Dataset content START

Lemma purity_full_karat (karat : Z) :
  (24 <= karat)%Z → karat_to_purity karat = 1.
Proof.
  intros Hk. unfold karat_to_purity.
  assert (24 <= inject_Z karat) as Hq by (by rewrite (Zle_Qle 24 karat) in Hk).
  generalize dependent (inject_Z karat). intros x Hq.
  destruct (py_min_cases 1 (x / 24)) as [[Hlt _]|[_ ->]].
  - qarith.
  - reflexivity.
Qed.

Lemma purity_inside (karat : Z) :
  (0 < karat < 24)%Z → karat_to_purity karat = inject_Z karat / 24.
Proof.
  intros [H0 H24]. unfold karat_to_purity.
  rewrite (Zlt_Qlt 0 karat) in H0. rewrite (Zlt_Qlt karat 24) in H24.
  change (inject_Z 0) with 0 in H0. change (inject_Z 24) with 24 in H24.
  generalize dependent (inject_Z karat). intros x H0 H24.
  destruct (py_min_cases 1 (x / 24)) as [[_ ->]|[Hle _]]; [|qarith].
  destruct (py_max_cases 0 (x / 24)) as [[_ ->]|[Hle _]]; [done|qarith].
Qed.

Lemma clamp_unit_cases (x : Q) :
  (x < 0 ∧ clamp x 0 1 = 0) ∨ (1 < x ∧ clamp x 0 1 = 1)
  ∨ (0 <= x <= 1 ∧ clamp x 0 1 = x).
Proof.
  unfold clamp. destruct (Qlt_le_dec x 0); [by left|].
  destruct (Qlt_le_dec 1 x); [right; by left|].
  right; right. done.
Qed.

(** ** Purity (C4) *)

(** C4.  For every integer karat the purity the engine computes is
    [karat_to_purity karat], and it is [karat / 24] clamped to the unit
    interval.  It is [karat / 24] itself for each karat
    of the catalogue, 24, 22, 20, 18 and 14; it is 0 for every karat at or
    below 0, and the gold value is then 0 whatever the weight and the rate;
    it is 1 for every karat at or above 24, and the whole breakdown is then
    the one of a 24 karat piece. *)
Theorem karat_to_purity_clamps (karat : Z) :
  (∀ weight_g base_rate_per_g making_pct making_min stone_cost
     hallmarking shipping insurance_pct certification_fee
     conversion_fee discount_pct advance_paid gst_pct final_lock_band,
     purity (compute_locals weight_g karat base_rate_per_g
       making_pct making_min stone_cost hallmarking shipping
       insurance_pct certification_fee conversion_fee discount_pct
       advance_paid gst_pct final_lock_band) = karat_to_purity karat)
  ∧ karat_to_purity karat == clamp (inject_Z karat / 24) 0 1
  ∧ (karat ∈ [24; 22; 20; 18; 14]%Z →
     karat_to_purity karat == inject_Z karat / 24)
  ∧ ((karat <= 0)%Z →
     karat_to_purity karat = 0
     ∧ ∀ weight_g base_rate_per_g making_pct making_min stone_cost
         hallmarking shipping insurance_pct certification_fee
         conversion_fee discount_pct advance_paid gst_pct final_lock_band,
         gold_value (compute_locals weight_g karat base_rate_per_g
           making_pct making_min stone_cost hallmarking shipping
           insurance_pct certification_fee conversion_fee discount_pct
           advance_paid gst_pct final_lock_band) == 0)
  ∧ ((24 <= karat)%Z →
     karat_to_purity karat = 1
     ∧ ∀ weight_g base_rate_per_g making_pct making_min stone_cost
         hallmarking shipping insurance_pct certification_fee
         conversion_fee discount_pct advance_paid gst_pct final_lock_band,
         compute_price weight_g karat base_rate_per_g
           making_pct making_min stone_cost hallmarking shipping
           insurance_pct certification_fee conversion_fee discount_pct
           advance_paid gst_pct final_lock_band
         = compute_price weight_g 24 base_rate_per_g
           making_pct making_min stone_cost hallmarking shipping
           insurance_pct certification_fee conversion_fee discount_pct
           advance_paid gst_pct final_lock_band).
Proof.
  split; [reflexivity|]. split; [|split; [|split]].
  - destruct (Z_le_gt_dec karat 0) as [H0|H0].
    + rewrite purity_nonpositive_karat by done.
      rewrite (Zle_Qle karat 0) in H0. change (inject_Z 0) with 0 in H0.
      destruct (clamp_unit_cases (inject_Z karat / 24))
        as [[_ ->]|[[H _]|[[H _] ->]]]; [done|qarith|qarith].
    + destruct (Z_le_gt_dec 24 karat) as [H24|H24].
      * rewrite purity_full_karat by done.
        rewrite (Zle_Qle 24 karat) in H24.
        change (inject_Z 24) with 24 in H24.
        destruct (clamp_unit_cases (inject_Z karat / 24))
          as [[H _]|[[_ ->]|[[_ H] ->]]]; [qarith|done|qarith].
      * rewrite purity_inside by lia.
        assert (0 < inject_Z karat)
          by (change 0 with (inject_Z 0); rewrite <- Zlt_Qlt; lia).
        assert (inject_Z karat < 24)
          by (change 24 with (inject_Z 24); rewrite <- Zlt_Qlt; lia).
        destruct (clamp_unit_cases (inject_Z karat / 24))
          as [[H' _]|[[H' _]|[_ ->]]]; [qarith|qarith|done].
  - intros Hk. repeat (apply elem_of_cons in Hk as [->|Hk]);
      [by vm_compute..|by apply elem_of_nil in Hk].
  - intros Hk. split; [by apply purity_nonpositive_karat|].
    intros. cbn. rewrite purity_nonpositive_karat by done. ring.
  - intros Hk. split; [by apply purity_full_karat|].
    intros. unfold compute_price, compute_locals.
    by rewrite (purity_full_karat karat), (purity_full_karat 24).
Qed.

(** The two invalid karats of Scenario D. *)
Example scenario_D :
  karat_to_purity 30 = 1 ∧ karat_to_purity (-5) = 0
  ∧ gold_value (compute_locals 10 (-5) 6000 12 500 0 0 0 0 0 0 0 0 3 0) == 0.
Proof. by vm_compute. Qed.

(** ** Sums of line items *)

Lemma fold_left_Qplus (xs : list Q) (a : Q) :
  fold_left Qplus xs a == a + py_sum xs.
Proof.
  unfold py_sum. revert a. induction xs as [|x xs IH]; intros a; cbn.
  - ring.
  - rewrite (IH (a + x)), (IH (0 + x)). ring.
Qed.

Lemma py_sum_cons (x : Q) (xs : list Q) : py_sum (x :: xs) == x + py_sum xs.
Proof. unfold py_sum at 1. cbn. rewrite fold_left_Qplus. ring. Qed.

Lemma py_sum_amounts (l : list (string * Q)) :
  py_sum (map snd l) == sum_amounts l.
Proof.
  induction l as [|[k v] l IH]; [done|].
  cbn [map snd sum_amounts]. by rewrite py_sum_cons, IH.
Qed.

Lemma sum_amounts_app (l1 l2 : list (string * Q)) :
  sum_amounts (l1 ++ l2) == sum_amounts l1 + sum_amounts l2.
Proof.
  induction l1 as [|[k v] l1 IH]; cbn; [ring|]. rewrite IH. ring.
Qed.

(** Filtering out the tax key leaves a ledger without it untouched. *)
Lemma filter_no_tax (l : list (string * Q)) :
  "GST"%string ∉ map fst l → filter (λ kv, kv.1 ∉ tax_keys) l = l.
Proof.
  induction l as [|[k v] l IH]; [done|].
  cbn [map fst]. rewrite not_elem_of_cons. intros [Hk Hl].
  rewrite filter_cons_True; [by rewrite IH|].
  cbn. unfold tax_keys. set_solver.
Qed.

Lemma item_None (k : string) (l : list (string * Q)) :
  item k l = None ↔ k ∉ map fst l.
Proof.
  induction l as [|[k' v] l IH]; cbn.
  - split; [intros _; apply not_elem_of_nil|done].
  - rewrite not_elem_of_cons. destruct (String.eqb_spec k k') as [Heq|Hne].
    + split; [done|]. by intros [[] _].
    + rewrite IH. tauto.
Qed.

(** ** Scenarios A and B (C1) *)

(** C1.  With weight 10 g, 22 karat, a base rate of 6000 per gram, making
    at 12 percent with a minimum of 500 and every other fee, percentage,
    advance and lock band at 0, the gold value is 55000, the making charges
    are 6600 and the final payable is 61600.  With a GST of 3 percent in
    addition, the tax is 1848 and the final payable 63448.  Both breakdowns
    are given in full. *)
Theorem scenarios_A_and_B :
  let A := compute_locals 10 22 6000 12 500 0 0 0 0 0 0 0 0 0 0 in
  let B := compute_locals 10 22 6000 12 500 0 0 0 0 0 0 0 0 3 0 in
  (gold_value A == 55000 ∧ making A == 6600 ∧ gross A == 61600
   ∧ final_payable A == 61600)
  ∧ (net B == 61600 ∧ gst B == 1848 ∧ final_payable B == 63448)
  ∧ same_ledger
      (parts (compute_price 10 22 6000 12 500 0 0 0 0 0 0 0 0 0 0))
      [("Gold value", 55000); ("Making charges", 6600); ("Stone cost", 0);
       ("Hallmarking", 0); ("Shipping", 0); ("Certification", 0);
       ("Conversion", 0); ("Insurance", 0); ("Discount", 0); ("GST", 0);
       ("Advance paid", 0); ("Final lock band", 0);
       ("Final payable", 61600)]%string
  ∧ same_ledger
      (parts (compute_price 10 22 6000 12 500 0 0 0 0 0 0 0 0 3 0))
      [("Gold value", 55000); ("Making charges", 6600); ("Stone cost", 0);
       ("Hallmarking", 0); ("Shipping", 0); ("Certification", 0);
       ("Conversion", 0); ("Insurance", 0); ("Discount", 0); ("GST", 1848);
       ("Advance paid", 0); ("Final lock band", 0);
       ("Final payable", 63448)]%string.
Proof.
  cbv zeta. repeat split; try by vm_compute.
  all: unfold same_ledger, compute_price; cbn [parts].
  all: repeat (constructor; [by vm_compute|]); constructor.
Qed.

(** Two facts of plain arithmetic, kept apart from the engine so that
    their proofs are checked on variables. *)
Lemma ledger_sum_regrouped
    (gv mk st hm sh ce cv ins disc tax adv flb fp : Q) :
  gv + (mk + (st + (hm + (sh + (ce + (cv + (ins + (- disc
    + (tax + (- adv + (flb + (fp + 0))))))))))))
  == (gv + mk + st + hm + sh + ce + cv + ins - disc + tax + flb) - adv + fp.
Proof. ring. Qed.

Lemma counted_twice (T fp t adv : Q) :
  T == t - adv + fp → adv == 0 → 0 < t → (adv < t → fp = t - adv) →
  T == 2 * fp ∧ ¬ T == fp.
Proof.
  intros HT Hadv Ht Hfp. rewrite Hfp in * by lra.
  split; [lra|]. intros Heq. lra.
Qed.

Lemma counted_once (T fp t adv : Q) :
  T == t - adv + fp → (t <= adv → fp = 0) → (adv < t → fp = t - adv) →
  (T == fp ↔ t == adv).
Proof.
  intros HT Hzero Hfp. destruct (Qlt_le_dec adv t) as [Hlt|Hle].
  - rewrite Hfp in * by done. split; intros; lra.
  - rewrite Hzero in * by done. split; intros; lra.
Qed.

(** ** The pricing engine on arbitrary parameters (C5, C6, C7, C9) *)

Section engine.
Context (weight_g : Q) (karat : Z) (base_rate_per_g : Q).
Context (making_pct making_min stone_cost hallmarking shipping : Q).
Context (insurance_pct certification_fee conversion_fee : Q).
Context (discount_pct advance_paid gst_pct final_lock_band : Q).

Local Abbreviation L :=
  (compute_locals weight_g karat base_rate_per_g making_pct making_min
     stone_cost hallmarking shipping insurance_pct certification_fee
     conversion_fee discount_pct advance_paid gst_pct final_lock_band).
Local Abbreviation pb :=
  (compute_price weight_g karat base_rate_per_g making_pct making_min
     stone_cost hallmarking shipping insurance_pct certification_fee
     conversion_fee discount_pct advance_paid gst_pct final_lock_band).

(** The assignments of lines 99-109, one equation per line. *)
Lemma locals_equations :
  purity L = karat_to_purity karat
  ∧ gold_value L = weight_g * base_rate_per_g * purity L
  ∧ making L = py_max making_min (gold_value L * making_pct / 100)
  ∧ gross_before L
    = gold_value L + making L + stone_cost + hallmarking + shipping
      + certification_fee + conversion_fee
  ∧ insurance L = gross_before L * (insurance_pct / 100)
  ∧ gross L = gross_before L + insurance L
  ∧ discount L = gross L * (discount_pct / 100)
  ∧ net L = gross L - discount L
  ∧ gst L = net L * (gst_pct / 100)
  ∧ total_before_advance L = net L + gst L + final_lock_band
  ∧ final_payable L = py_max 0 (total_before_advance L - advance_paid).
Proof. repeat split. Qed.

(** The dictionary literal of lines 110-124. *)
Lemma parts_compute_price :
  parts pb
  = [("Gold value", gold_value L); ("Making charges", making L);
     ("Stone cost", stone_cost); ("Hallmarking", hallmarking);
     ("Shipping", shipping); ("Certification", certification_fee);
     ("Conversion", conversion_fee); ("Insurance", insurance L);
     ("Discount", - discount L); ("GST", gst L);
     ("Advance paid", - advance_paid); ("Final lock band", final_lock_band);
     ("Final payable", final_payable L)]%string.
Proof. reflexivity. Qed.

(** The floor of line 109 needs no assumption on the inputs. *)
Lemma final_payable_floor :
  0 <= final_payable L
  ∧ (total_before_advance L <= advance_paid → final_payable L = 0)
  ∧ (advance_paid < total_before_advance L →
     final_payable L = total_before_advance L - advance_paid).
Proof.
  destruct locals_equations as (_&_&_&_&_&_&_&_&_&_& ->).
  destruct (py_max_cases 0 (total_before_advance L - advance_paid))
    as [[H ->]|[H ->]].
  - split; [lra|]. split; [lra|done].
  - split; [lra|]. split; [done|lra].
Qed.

Dataset content END
Dataset content START

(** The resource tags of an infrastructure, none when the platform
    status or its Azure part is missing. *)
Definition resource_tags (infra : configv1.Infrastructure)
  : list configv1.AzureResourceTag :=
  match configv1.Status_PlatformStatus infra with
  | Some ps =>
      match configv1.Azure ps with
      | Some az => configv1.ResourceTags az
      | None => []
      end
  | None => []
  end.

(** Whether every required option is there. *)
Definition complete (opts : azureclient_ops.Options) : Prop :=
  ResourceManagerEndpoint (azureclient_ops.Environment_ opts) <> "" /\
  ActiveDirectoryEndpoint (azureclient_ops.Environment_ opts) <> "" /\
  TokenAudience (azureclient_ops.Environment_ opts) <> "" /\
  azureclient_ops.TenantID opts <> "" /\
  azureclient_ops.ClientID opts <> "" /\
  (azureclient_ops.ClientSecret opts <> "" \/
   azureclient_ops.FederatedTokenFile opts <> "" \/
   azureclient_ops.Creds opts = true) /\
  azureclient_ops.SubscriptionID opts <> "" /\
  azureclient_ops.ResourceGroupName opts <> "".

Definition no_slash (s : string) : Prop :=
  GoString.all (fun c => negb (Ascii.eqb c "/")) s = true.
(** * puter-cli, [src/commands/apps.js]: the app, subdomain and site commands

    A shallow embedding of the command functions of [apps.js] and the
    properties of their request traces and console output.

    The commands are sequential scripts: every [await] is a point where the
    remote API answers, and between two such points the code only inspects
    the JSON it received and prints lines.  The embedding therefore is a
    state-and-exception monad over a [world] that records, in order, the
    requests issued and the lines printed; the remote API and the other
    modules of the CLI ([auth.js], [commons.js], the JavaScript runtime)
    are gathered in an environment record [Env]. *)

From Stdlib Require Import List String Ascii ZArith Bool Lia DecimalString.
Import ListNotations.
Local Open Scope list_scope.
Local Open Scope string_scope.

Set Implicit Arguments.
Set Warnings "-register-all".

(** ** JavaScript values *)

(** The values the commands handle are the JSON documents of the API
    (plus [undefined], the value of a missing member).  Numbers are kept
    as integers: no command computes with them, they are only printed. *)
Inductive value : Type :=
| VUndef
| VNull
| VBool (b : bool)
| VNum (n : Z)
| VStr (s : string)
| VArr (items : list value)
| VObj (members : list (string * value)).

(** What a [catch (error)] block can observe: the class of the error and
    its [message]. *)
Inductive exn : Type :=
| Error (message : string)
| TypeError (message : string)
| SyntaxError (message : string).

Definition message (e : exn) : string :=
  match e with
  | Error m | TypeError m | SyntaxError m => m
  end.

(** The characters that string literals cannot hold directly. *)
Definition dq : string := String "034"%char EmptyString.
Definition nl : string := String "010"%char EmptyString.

Dataset content END

§ **Task brief**
Please, from the entries above, set down exactly the lines from the one containing "(compute_price weight_g karat" through the one containing "destruct locals_equations as", and only those.

§ **Answer to the exercise**
  (compute_price weight_g karat base_rate_per_g making_pct making_min
     stone_cost hallmarking shipping insurance_pct certification_fee
     conversion_fee discount_pct advance_paid gst_pct final_lock_band).

(** The assignments of lines 99-109, one equation per line. *)
Lemma locals_equations :
  purity L = karat_to_purity karat
  ∧ gold_value L = weight_g * base_rate_per_g * purity L
  ∧ making L = py_max making_min (gold_value L * making_pct / 100)
  ∧ gross_before L
    = gold_value L + making L + stone_cost + hallmarking + shipping
      + certification_fee + conversion_fee
  ∧ insurance L = gross_before L * (insurance_pct / 100)
  ∧ gross L = gross_before L + insurance L
  ∧ discount L = gross L * (discount_pct / 100)
  ∧ net L = gross L - discount L
  ∧ gst L = net L * (gst_pct / 100)
  ∧ total_before_advance L = net L + gst L + final_lock_band
  ∧ final_payable L = py_max 0 (total_before_advance L - advance_paid).
Proof. repeat split. Qed.

(** The dictionary literal of lines 110-124. *)
Lemma parts_compute_price :
  parts pb
  = [("Gold value", gold_value L); ("Making charges", making L);
     ("Stone cost", stone_cost); ("Hallmarking", hallmarking);
     ("Shipping", shipping); ("Certification", certification_fee);
     ("Conversion", conversion_fee); ("Insurance", insurance L);
     ("Discount", - discount L); ("GST", gst L);
     ("Advance paid", - advance_paid); ("Final lock band", final_lock_band);
     ("Final payable", final_payable L)]%string.
Proof. reflexivity. Qed.

(** The floor of line 109 needs no assumption on the inputs. *)
Lemma final_payable_floor :
  0 <= final_payable L
  ∧ (total_before_advance L <= advance_paid → final_payable L = 0)
  ∧ (advance_paid < total_before_advance L →
     final_payable L = total_before_advance L - advance_paid).
Proof.
  destruct locals_equations as (_&_&_&_&_&_&_&_&_&_& ->).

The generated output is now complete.